In past years we usually stopped in Raleigh, NC as we left Florida. Our daughter lived there and we would camp host at the Falls Lake State Recreation Area for the month of April. Last year Elisabeth moved to the Tacoma, WA area so this year we decided to spend some time at Fort Benning near Columbus, GA.

The Uchee Creek Campground at Fort Benning is one of the nicest RV parks run by the Army. It is on Fort Benning property but outside the security perimeter so you don’t have to go through security checkpoints to get there. It’s actually across the Chattahoochee River in Alabama. Uchee Creek is laid out more like a campground, as opposed to many RV parks, with lots of room between sites, campfire rings at each site and plenty of mature trees.
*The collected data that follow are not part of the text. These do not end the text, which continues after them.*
(** * myersBriggsNLPAnalysis: text preprocessing and evaluation helpers

    A shallow embedding of [scripts/helper_functions.py] and of the
    dispatcher and grid search of [scripts/NLPAnalysis.py], with the
    properties the specification states about them.

    Python strings are lists of characters; a character is a code point
    below 256 (Rocq's [ascii]), classified the way Python's [re] and [str]
    classify the Latin-1 range.  Library calls whose result depends on data
    outside the repository (the NLTK stopword corpus, the scores computed
    by [GridSearchCV], [cpu_count]) are parameters of the functions that
    use them. *)

From Stdlib Require Import Ascii String QArith Sorted.
From stdpp Require Import gmap strings list.

Local Open Scope nat_scope.

Abbreviation str := (list ascii).

(** A Python string literal. *)
Definition py (x : string) : str := list_ascii_of_string x.

(** Uncaught Python exceptions of the modelled code. *)
Inductive exn : Type :=
| ValueError
| KeyError
| NameError.

Inductive result (A : Type) : Type :=
| Ok (a : A)
| Raise (e : exn).
Arguments Ok {A} a.
Arguments Raise {A} e.

(** ** Characters *)

Module Chars.

Definition code (c : ascii) : N := N_of_ascii c.

Definition in_range (lo hi : N) (c : ascii) : bool :=
  ((lo <=? code c) && (code c <=? hi))%N.

Definition is_char (a c : ascii) : bool := Ascii.eqb a c.

Definition one_of (l : str) (c : ascii) : bool := existsb (Ascii.eqb c) l.

(** [str.lower] and [str.upper] on one character. *)
Definition lower_char (c : ascii) : ascii :=
  if in_range 65 90 c || in_range 192 214 c || in_range 216 222 c
  then ascii_of_N (code c + 32) else c.

Definition upper_char (c : ascii) : ascii :=
  if in_range 97 122 c || in_range 224 246 c || in_range 248 254 c
  then ascii_of_N (code c - 32) else c.

(** [\s]: the characters for which [str.isspace] holds. *)
Definition is_space (c : ascii) : bool :=
  in_range 9 13 c || in_range 28 32 c || is_char (ascii_of_N 133) c
  || is_char (ascii_of_N 160) c.

(** [\d]: decimal digits. *)
Definition is_digit (c : ascii) : bool := in_range 48 57 c.

(** [\w]: the characters for which [str.isalnum] holds, and the underscore. *)
Definition is_word (c : ascii) : bool :=
  in_range 48 57 c || in_range 65 90 c || in_range 97 122 c
  || is_char "_" c
  || one_of (map ascii_of_N [170; 178; 179; 181; 185; 186; 188; 189; 190]%N) c
  || in_range 192 214 c || in_range 216 246 c || in_range 248 255 c.

(** A character class or literal compiled with [re.IGNORECASE]. *)
Definition icase (p : ascii -> bool) (c : ascii) : bool :=
  p (lower_char c) || p (upper_char c).

End Chars.

(** ** A backtracking matcher with Python's priorities *)

Module Regex.

Inductive regex : Type :=
| Eps
| Chr (p : ascii -> bool)
| Seq (a b : regex)
| Alt (a b : regex)
| Star (a : regex).

Definition Plus (a : regex) : regex := Seq a (Star a).
Definition Opt (a : regex) : regex := Alt a Eps.

(** A literal, one character after the other. *)
Fixpoint Lit (p : ascii -> ascii -> bool) (l : str) : regex :=
  match l with
  | [] => Eps
  | c :: l' => Seq (Chr (p c)) (Lit p l')
  end.

Fixpoint Alts (l : list regex) (last : regex) : regex :=
  match l with
  | [] => last
  | a :: l' => Alt a (Alts l' last)
  end.

(** The greedy loop of [a*]: another iteration first, then the rest of the
    pattern.  An iteration has to consume input; [n] bounds the number of
    iterations by the length of the subject. *)
Fixpoint star_loop (body : str -> (str -> option str) -> option str)
    (k : str -> option str) (n : nat) (s : str) {struct n} : option str :=
  match n with
  | O => k s
  | S n' =>
      match body s (fun s' => if length s' <? length s
                              then star_loop body k n' s' else None) with
      | Some x => Some x
      | None => k s
      end
  end.
(** * Collaboro relay server: signalling and room bookkeeping

    A shallow embedding of the backend server (the Express / Socket.io
    relay): its three in-memory maps, the Socket.io room adapter the
    handlers drive through [socket.join], [socket.leave], [io.to] and
    [socket.to], with the sessions and the packet log it keeps for
    connection-state recovery, every socket event handler, the two HTTP
    routes and the
    options object the Socket.io server is built with; and, of the
    frontend, the socket service's emitting methods, the chat panel's
    send and the identity announced on connect, as far as they meet the
    relay. *)

From Stdlib Require Import List String Ascii ZArith Bool Lia.
From Stdlib Require Import DecimalString DecimalPos DecimalZ.
Import ListNotations.
Local Open Scope string_scope.
Local Open Scope Z_scope.
Set Warnings "-register-all".

(** ** JavaScript values carried in payloads *)

Inductive json : Type :=
| JUndefined
| JNull
| JBool (b : bool)
| JNum (z : Z)
| JStr (s : string)
| JArr (items : list json)
| JObj (fields : list (string * json)).

(** Truthiness, as the [||] operator tests it. *)
Definition truthy (v : json) : bool :=
  match v with
  | JUndefined | JNull => false
  | JBool b => b
  | JNum z => negb (z =? 0)
  | JStr s => negb (s =? "")%string
  | JArr _ | JObj _ => true
  end.

(** [a || b] *)
Definition js_or (a b : json) : json := if truthy a then a else b.

(** [obj.key] on an object literal. *)
Fixpoint assoc (key : string) (fields : list (string * json)) : json :=
  match fields with
  | [] => JUndefined
  | (k, v) :: rest => if (key =? k)%string then v else assoc key rest
  end.

Definition field (key : string) (v : json) : json :=
  match v with
  | JObj fields => assoc key fields
  | _ => JUndefined
  end.

Definition SocketId := string.
Definition RoomId := string.

(** ** [Set] of strings, iterated in insertion order *)

Module JSSet.

Definition t := list string.

Definition empty : t := [].

Definition has (x : string) (s : t) : bool := existsb (String.eqb x) s.

Definition add (x : string) (s : t) : t :=
  if has x s then s else (s ++ [x])%list.

Definition delete (x : string) (s : t) : t :=
  filter (fun y => negb (x =? y)%string) s.

Definition size (s : t) : Z := Z.of_nat (List.length s).

End JSSet.

(** ** [Map] with string keys, iterated in insertion order *)

Module JSMap.

Definition t (V : Type) := list (string * V).

Definition empty {V} : t V := [].

Fixpoint get {V} (k : string) (m : t V) : option V :=
  match m with
  | [] => None
  | (k', v) :: rest => if (k =? k')%string then Some v else get k rest
  end.

Definition has {V} (k : string) (m : t V) : bool :=
  match get k m with Some _ => true | None => false end.

(** An existing key keeps its place, a new key goes last. *)
Fixpoint set {V} (k : string) (v : V) (m : t V) : t V :=
  match m with
  | [] => [(k, v)]
  | (k', v') :: rest =>
      if (k =? k')%string then (k', v) :: rest else (k', v') :: set k v rest
  end.

Definition delete {V} (k : string) (m : t V) : t V :=
  filter (fun e => negb (k =? fst e)%string) m.

Definition size {V} (m : t V) : Z := Z.of_nat (List.length m).

Definition keys {V} (m : t V) : list string := map fst m.

End JSMap.

(** ** The relay's state *)

(** The object [user:join] stores: [{ id, userId, username, email }]. *)
Module User.
Record t : Type := make {
  id : SocketId;
  userId : json;
  username : json;
  email : json
}.
End User.

(** [activeUsers], [chatRooms] and [videoRooms] are the server's three
    module-level maps.  [rooms] is Socket.io's own room table
    ([io.sockets.adapter.rooms], room name -> socket ids), which
    [socket.join] and [socket.leave] write and every [emit] reads. *)
Record Server : Type := mkServer {
  activeUsers : JSMap.t User.t;
  chatRooms : JSMap.t JSSet.t;
  videoRooms : JSMap.t JSSet.t;
  rooms : JSMap.t JSSet.t
}.

(** The state when the process starts: [new Map()] three times, and no
    socket connected. *)
Definition boot : Server :=
  {| activeUsers := JSMap.empty; chatRooms := JSMap.empty;
     videoRooms := JSMap.empty; rooms := JSMap.empty |}.

(** The two room maps share their handlers' shape. *)
Inductive RoomMap : Type := ChatRooms | VideoRooms.

Definition room_map (w : RoomMap) (st : Server) : JSMap.t JSSet.t :=
  match w with ChatRooms => chatRooms st | VideoRooms => videoRooms st end.
(** ** Balance aggregator *)

Lemma addBillToBalances_lookup (members : list Person) (bill : Bill)
    (balances : gmap string Q) (k : string) :
  match balances !! k with
  | Some x => ∃ y, addBillToBalances members bill balances !! k = Some y
                   ∧ y == x + billDelta members bill k
  | None => addBillToBalances members bill balances !! k = None
  end.
Proof.
  unfold addBillToBalances, billDelta.
  set (shares := calculateBillShares bill members).
  set (contributions := getBillContributions bill).
  destruct ((Num.sum_values contributions <? 0.01)
            || (Num.sum_values shares <? 0.01)).
  { destruct (balances !! k) as [x|]; [|done]. exists x. split; [done|lra]. }
  set (paidRatio := Qmin (Num.sum_values contributions / Num.sum_values shares) 1).
  rewrite (map_fold_pointwise _
             (λ payerId amountPaid b,
                if bool_decide (is_Some (shares !! payerId)) then b
                else b - amountPaid)).
  2:{ intros i x b k'. case_bool_decide.
      - case_decide; [|done]. by destruct (b !! k').
      - rewrite lookup_alter. case_decide; by subst. }
  rewrite (map_fold_pointwise _
             (λ personId share b,
                b + (share * paidRatio - Num.get0 contributions personId))).
  2:{ intros i x b k'. rewrite lookup_alter. case_decide; by subst. }
  unfold Num.get0.
  destruct (balances !! k) as [x|].
  - destruct (shares !! k) as [share|] eqn:Hs, (contributions !! k) as [paid|] eqn:Hc;
      simpl; try case_bool_decide; simpl; try (exfalso; naive_solver).
      all: eexists; (split; [done|lra]).
  - by destruct (shares !! k), (contributions !! k).
Qed.

Lemma balances_after_bills (members : list Person) (paidBills : list Bill)
    (balances : gmap string Q) (k : string) (x : Q) :
  balances !! k = Some x →
  ∃ y, foldl (λ balances bill, addBillToBalances members bill balances)
             balances paidBills !! k = Some y
       ∧ y == x + Num.sum_list (map (λ bill, billDelta members bill k) paidBills).
Proof.
  revert balances x. induction paidBills as [|bill paidBills IH]; intros balances x Hx.
  - exists x. split; [done|]. cbn [map]. rewrite sum_list_nil. lra.
  - cbn [foldl map]. pose proof (addBillToBalances_lookup members bill balances k) as H.
    rewrite Hx in H. destruct H as (y & Hy & Hyx).
    destruct (IH _ _ Hy) as (z & Hz & Hzy).
    exists z. split; [done|]. rewrite sum_list_cons. lra.
Qed.
(** ** Deleting twice *)

(** X10.  A deletion that has returned cannot be repeated: the same
    deletion on the store it left raises the does-not-exist error and
    leaves that store as it is. *)
Theorem delete_not_repeatable (s : CMS) (k : string) :
  ((delete_claim k s).2 = Ok tt →
   delete_claim k (delete_claim k s).1
   = ((delete_claim k s).1, Raise (ValidationError (ClaimMissing k))))
  ∧ ((delete_policy k s).2 = Ok tt →
     delete_policy k (delete_policy k s).1
     = ((delete_policy k s).1, Raise (ValidationError (PolicyMissing k))))
  ∧ ((delete_policyholder k s).2 = Ok tt →
     delete_policyholder k (delete_policyholder k s).1
     = ((delete_policyholder k s).1,
        Raise (ValidationError (PolicyholderMissing k)))).
Proof.
  split; [|split].
  - destruct (claims s !! k) eqn:Hk.
    + rewrite (delete_claim_known _ _ _ Hk). intros _.
      apply delete_claim_unknown. apply lookup_delete_eq.
    + by rewrite delete_claim_unknown.
  - destruct (policies s !! k) eqn:Hk.
    + rewrite (delete_policy_known _ _ _ Hk). intros _.
      apply delete_policy_unknown. apply lookup_delete_eq.
    + by rewrite delete_policy_unknown.
  - destruct (policyholders s !! k) eqn:Hk.
    + rewrite (delete_policyholder_known _ _ _ Hk). intros _.
      apply delete_policyholder_unknown. apply lookup_delete_eq.
    + by rewrite delete_policyholder_unknown.
Qed.

Lemma delete_not_repeatable_witness :
  delete_policyholder "PH001" (delete_policyholder "PH001" store_claim).1
  = ((delete_policyholder "PH001" store_claim).1,
     Raise (ValidationError (PolicyholderMissing "PH001"))).
Proof.
  destruct (delete_not_repeatable store_claim "PH001") as (_ & _ & H).
  apply H. by_computation.
Defined.

(** ** What a return guarantees *)

Lemma policy_verdict_Ok policy holder :
  policy_verdict policy holder = Ok tt ↔ policy_conditions policy holder.
Proof.
  unfold policy_verdict, policy_conditions.
  destruct (Policy.end_date policy <=? Policy.start_date policy)%Z eqn:Hd;
    [apply Z.leb_le in Hd; split; [done|lia]|apply Z.leb_gt in Hd].
  destruct (Qleb (Policy.coverage_amount policy) 0) eqn:Hc;
    [split; [done|]; by intros (_ & Hc' & _)|].
  destruct (Qleb (Policy.premium policy) 0) eqn:Hp;
    [split; [done|]; by intros (_ & _ & Hp' & _)|].
  destruct (days _ _ <? 18 * 365)%Z eqn:Ha;
    [apply Z.ltb_lt in Ha; split; [done|lia]|apply Z.ltb_ge in Ha].
  done.
Qed.

Lemma claim_verdict_Ok claim policy :
  claim_verdict claim policy = Ok tt ↔ claim_conditions claim policy.
Proof.
  unfold claim_verdict, claim_conditions.
  destruct (Claim.date_of_incident claim <? Policy.start_date policy)%Z
    eqn:H1; [apply Z.ltb_lt in H1; split; [done|lia]|apply Z.ltb_ge in H1].
  destruct (Policy.end_date policy <? Claim.date_of_incident claim)%Z
    eqn:H2; [apply Z.ltb_lt in H2; split; [done|lia]|apply Z.ltb_ge in H2].
  simpl.
  destruct (Qleb (Claim.amount claim) 0) eqn:H3;
    [split; [done|]; by intros (_ & _ & H3' & _)|].
  destruct (Qgtb (Claim.amount claim) (Policy.coverage_amount policy)) eqn:H4;
    [split; [done|]; by intros (_ & _ & _ & H4' & _)|].
  simpl.
  destruct (Claim.date_submitted claim <? Claim.date_of_incident claim)%Z
    eqn:H5; [apply Z.ltb_lt in H5; split; [done|lia]|apply Z.ltb_ge in H5].
  destruct (30 <? days _ _)%Z eqn:H6;
    [apply Z.ltb_lt in H6; split; [done|lia]|apply Z.ltb_ge in H6].
  done.
Qed.





Lemma updated_policyholder_Ok now now' name contact_number email
    date_of_birth holder :
  (updated_policyholder now now' name contact_number email date_of_birth
     holder).2 = Ok tt →
  (updated_policyholder now now' name contact_number email date_of_birth
     holder).1
  = holder_with name contact_number email date_of_birth holder.
Proof.
  unfold updated_policyholder, holder_with, checked.
  destruct (truthy name), (truthy contact_number) as [c|],
    (truthy email) as [e|], date_of_birth as [d|]; simpl;
    try destruct (phone_verdict c) as [[]|?]; simpl;
    try destruct (email_verdict e) as [[]|?]; simpl;
    try destruct (date_of_birth_verdict now now' d) as [[]|?]; simpl;
    done.
Qed.

(** X13.  When [update_policyholder] returns on a stored holder, the
    stored record is the former one with every given field assigned (an
    empty string counting as not given) and the other fields, the id
    among them, as they were; policies and claims are as they were. *)
Theorem update_policyholder_on_return (now now' : datetime) (k : string)
    (name contact_number email : option string)
    (date_of_birth : option datetime) (s : CMS) (holder : Policyholder.t) :
  policyholders s !! k = Some holder →
  let r := update_policyholder now now' k name contact_number email
             date_of_birth s in
  r.2 = Ok tt →
  r.1 = set_policyholders
          (<[k := holder_with name contact_number email date_of_birth holder]>
             (policyholders s)) s.
Proof.
  intros Hk r. subst r.
  rewrite (update_policyholder_known _ _ _ _ _ _ _ _ _ Hk). simpl.
  intros Hok. by rewrite updated_policyholder_Ok.
Qed.

Lemma update_policyholder_on_return_witness :
  (update_policyholder today today "PH001" (Some "Jane Doe") (Some "")
     (Some "jane@example.com") None store_claim).1
  = set_policyholders
      (<["PH001" := Policyholder.set_email "jane@example.com"
                      (Policyholder.set_name "Jane Doe" PH001)]>
         (policyholders store_claim)) store_claim.
Proof.
  apply (update_policyholder_on_return today today "PH001" (Some "Jane Doe")
           (Some "") (Some "jane@example.com") None store_claim PH001);
    by_computation.
Defined.

(** ** The order of the cascades *)

Lemma delete_all_ext {V} (l l' : list string) (m : gmap string V) :
  (∀ k, k ∈ l ↔ k ∈ l') → delete_all l m = delete_all l' m.
Proof.
  intros H. apply map_eq. intros k. rewrite !lookup_delete_all.
  destruct (decide (k ∈ l)) as [Hin|Hin], (decide (k ∈ l')) as [Hin'|Hin'];
    try done; by apply H in Hin || by apply H in Hin'.
Qed.

(** X14.  The two cascades do not depend on the order in which the ids
    to delete are visited: run over any rearrangement of the list that
    the comprehension builds, the loop of [delete_policy] and the loop of
    [delete_policyholder] leave the store and give the answer of the
    operation itself.  In particular the iteration order of the
    dictionary plays no part. *)
Theorem cascade_order_independent (s : CMS) (k : string) :
  (∀ policy l,
     policies s !! k = Some policy →
     let s1 := set_policies (delete k (policies s)) s in
     l ≡ₚ keys_where (is_claim_on k) (claims s1) →
     for_each l delete_claim s1 = delete_policy k s)
  ∧ (∀ holder l,
       policyholders s !! k = Some holder →
       let s1 := set_policyholders (delete k (policyholders s)) s in
       l ≡ₚ keys_where (is_policy_of k) (policies s1) →
       for_each l delete_policy s1 = delete_policyholder k s).
Proof.
  split.
  - intros policy l Hk s1 Hperm.
    assert (delete_policy k s
            = for_each (keys_where (is_claim_on k) (claims s1)) delete_claim s1)
      as -> by (unfold delete_policy; step; by rewrite Hk).
    assert (∀ j, j ∈ l ↔ j ∈ keys_where (is_claim_on k) (claims s1)) as Hin
      by (intros j; by rewrite Hperm).
    rewrite !for_each_delete_claim.
    + by rewrite (delete_all_ext _ _ _ Hin).
    + apply NoDup_keys_where.
    + intros j (c & Hc & _)%elem_of_keys_where. eauto.
    + rewrite Hperm. apply NoDup_keys_where.
    + intros j (c & Hc & _)%Hin%elem_of_keys_where. eauto.
  - intros holder l Hk s1 Hperm.
    assert (delete_policyholder k s
            = for_each (keys_where (is_policy_of k) (policies s1))
                delete_policy s1)
      as -> by (unfold delete_policyholder; step; by rewrite Hk).
    assert (∀ j, j ∈ l ↔ j ∈ keys_where (is_policy_of k) (policies s1)) as Hin
      by (intros j; by rewrite Hperm).
    rewrite !for_each_delete_policy.
    + rewrite (delete_all_ext _ _ _ Hin).
      rewrite (without_ext _ (λ claim,
                 bool_decide (Claim.policy_id claim
                              ∈ keys_where (is_policy_of k) (policies s1))));
        [done|].
      intros j c _. apply bool_decide_ext, Hin.
    + apply NoDup_keys_where.
    + intros j (p & Hp & _)%elem_of_keys_where. eauto.
    + rewrite Hperm. apply NoDup_keys_where.
    + intros j (p & Hp & _)%Hin%elem_of_keys_where. eauto.
Qed.

Lemma cascade_order_independent_witness :
  let s1 := set_policyholders
              (delete "PH001" (policyholders store_two_policies))
              store_two_policies in
  for_each (reverse (keys_where (is_policy_of "PH001") (policies s1)))
    delete_policy s1
  = delete_policyholder "PH001" store_two_policies.
Proof.
  destruct (cascade_order_independent store_two_policies "PH001")
    as [_ Hholder].
  apply (Hholder PH001); [by_computation|apply reverse_Permutation].
Defined.

(** * Properties of the earlier engines *)

(** ** Closed claims in the earlier engines *)

Lemma CRUD_update_claim_unknown claim_id description amount status
    (s : CRUD.CMS) :
  CRUD.claims s !! claim_id = None →
  CRUD.update_claim claim_id description amount status s
  = (s, Raise (ValidationError (ClaimMissing claim_id))).
Proof. intros H. unfold CRUD.update_claim. step. by rewrite H. Qed.

Lemma CRUD_set_claims_set_claims m m' (s : CRUD.CMS) :
  CRUD.set_claims m (CRUD.set_claims m' s) = CRUD.set_claims m s.
Proof. done. Qed.

Lemma CRUD_set_claims_id k c (s : CRUD.CMS) :
  CRUD.claims s !! k = Some c →
  CRUD.set_claims (<[k := c]> (CRUD.claims s)) s = s.
Proof. intros H. rewrite (insert_id _ _ _ H). by destruct s. Qed.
Fort Benning holds a special place in my heart. As an Infantry officer I spent a lot of time there – Infantry Officer Basic Course, the Basic Airborne Course, Ranger School, and the Battalion/Brigade Pre-Command Course. I am a graduate of the “Fort Benning School for Boys!”

On this visit our activities focused on the surrounding area, instead of locations on the Army post. One of the first things we did was to ride the Chattahoochee Riverwalk. This is a fifteen mile trail that runs from Fort Benning along the river to north of Columbus. We didn’t ride the entire trail, but part of the northern portion. We drove to the National Civil War Naval Museum, unloaded our bikes, and rode north from there. This stretch took us along the portion of the trail bordering the City of Columbus. Further down the trail we saw an old mill and watched fishermen and white water kayakers enjoying the fast water. Farther upstream we saw white water rafts taking their guests down to the rapids.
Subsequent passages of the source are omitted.